▼
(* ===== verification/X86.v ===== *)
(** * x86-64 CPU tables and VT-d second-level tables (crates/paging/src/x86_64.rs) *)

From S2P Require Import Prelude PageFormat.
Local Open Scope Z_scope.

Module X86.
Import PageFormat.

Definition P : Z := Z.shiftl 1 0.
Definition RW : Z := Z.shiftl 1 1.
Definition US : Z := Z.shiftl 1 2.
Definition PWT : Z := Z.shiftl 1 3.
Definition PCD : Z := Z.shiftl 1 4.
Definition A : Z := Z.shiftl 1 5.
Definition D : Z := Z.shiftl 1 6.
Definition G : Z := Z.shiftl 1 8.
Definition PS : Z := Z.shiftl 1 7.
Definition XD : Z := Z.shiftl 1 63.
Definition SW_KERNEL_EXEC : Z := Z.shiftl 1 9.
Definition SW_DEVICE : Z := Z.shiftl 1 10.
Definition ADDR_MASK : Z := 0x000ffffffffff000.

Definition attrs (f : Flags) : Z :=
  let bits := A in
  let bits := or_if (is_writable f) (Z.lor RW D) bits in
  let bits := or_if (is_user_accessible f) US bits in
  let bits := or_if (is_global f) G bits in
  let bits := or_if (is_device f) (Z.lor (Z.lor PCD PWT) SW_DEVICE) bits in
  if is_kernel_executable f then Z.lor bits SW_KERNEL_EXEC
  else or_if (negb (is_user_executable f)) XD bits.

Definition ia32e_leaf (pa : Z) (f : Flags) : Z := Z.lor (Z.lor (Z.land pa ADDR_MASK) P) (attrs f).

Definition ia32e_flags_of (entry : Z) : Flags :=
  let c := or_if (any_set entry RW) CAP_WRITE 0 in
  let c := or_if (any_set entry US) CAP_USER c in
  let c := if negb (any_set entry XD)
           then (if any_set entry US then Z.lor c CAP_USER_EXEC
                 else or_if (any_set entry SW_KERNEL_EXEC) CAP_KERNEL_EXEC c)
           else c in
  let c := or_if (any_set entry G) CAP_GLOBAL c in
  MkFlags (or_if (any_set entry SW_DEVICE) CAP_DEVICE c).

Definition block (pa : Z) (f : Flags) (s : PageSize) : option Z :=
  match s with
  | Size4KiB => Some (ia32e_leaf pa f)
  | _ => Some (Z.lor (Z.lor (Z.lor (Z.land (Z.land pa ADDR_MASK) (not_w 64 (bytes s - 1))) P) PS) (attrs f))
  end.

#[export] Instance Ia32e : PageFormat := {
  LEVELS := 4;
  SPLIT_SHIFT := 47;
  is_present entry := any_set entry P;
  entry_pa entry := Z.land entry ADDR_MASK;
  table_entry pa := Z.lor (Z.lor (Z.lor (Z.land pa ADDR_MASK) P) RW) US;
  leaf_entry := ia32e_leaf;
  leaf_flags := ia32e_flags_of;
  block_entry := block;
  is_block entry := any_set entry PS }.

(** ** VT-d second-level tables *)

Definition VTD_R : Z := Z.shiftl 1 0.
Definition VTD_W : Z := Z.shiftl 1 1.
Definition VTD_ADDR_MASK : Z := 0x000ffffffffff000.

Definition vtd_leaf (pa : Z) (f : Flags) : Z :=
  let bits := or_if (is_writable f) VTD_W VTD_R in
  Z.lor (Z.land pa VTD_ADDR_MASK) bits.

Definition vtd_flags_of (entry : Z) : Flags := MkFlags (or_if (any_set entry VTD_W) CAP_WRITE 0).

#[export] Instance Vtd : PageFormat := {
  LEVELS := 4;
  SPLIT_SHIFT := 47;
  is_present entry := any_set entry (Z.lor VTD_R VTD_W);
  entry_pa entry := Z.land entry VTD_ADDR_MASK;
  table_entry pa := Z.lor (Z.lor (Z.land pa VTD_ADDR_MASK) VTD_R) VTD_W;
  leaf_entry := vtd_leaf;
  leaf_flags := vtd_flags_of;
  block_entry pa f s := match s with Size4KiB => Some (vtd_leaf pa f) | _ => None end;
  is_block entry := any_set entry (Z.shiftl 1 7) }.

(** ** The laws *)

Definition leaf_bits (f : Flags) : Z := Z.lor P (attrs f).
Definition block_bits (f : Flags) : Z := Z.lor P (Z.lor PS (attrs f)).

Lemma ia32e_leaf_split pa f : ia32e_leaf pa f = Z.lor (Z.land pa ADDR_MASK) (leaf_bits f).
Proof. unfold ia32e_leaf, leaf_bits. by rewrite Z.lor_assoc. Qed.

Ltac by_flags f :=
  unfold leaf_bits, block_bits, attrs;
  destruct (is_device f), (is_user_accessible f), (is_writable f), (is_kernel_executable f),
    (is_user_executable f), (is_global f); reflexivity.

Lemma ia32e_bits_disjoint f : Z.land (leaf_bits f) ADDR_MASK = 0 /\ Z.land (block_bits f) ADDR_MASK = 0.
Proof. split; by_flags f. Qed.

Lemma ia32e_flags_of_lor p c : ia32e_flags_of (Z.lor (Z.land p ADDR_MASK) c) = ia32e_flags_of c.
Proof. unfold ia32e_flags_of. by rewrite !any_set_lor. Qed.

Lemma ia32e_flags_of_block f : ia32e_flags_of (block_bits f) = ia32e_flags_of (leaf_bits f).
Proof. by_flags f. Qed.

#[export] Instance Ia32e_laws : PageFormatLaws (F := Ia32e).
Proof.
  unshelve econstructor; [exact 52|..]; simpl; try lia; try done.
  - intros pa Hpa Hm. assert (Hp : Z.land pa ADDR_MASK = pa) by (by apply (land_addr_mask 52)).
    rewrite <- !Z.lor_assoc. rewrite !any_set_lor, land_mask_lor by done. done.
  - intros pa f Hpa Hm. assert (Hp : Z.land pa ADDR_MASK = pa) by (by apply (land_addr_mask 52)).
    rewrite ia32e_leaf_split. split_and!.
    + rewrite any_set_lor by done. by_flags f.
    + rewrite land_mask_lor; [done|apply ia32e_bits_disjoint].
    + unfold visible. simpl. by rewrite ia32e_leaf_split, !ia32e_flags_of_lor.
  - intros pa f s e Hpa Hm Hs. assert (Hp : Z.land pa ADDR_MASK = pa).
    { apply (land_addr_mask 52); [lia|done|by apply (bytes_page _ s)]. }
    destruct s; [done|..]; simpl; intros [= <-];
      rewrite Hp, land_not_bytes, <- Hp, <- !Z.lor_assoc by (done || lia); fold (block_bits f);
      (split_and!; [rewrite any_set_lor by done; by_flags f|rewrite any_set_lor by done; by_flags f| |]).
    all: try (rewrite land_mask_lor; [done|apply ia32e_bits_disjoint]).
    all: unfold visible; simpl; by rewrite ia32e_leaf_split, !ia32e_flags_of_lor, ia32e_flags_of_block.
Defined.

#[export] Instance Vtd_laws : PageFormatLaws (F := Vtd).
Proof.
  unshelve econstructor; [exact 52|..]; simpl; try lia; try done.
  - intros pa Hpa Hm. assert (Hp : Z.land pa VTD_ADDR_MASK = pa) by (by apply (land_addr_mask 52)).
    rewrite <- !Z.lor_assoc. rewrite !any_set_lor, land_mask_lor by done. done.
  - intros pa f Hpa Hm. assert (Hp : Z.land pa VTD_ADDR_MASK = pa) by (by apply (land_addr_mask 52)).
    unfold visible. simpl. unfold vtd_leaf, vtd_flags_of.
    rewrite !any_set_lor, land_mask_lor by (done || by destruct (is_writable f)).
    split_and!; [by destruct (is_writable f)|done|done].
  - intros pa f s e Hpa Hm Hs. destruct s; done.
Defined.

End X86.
▲
> _AIM OF THE EXERCISE_:
Take from the listing every line in which the word "match" appears.

> _RESPONSE_:
  match s with
  block_entry pa f s := match s with Size4KiB => Some (vtd_leaf pa f) | _ => None end;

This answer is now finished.